● **RECORDS SUPPLIED**:
(** Lines 88-89 *)
Definition require_subtitle_url (u : option string) : result string :=
  match u with
  | Some u' =>
      if nonempty u' then Ok u'
      else Error (Exception "Could not find subtitle URL")
  | None => Error (Exception "Could not find subtitle URL")
  end.

(** Lines 102-104: the inner loop, appending to [transcript_parts]. *)
Definition append_segs (parts : list string) (ss : list seg) : list string :=
  fold_left
    (fun acc sg => match utf8 sg with Some t => (acc ++ [t])%list | None => acc end)
    ss parts.

(** Lines 99-104 *)
Definition transcript_parts (subs : caption_doc) : list string :=
  fold_left
    (fun acc ev => match segs ev with Some ss => append_segs acc ss | None => acc end)
    (match events subs with Some es => es | None => [] end)
    [].

(** Line 106 *)
Definition transcript_text (subs : caption_doc) : string :=
  join " " (transcript_parts subs).

(** Lines 108-111 *)
Definition checked_transcript (subs : caption_doc) : result string :=
  if negb (nonempty (strip (transcript_text subs)))
  then Error (Exception "Transcript extracted but empty")
  else Ok (transcript_text subs).

Section Transcript.
Context `{Runtime}.
(** The module-level [yt_dlp]: [None] when the import failed
    ([YT_DLP_AVAILABLE] is then [False]). *)
Variable yt_dlp : option ytdlp.

(** The body of the [try] block. *)
Definition fetch_transcript (ydl : ytdlp) (video_id : string) : result string :=
  info <- extract_info ydl ("https://www.youtube.com/watch?v=" ++ video_id) ;;
  u <- choose_subtitle_url info ;;
  subtitle_url <- require_subtitle_url u ;;
  subs <- open_captions ydl subtitle_url ;;
  checked_transcript subs.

● **TO DO**: Return an exact copy of only the lines from the one with "else Error (Exception" through the end of the listing above, both included.

● **RESPONSE BELOW**:
      else Error (Exception "Could not find subtitle URL")
  | None => Error (Exception "Could not find subtitle URL")
  end.

(** Lines 102-104: the inner loop, appending to [transcript_parts]. *)
Definition append_segs (parts : list string) (ss : list seg) : list string :=
  fold_left
    (fun acc sg => match utf8 sg with Some t => (acc ++ [t])%list | None => acc end)
    ss parts.

(** Lines 99-104 *)
Definition transcript_parts (subs : caption_doc) : list string :=
  fold_left
    (fun acc ev => match segs ev with Some ss => append_segs acc ss | None => acc end)
    (match events subs with Some es => es | None => [] end)
    [].

(** Line 106 *)
Definition transcript_text (subs : caption_doc) : string :=
  join " " (transcript_parts subs).

(** Lines 108-111 *)
Definition checked_transcript (subs : caption_doc) : result string :=
  if negb (nonempty (strip (transcript_text subs)))
  then Error (Exception "Transcript extracted but empty")
  else Ok (transcript_text subs).

Section Transcript.
Context `{Runtime}.
(** The module-level [yt_dlp]: [None] when the import failed
    ([YT_DLP_AVAILABLE] is then [False]). *)
Variable yt_dlp : option ytdlp.

(** The body of the [try] block. *)
Definition fetch_transcript (ydl : ytdlp) (video_id : string) : result string :=
  info <- extract_info ydl ("https://www.youtube.com/watch?v=" ++ video_id) ;;
  u <- choose_subtitle_url info ;;
  subtitle_url <- require_subtitle_url u ;;
  subs <- open_captions ydl subtitle_url ;;
  checked_transcript subs.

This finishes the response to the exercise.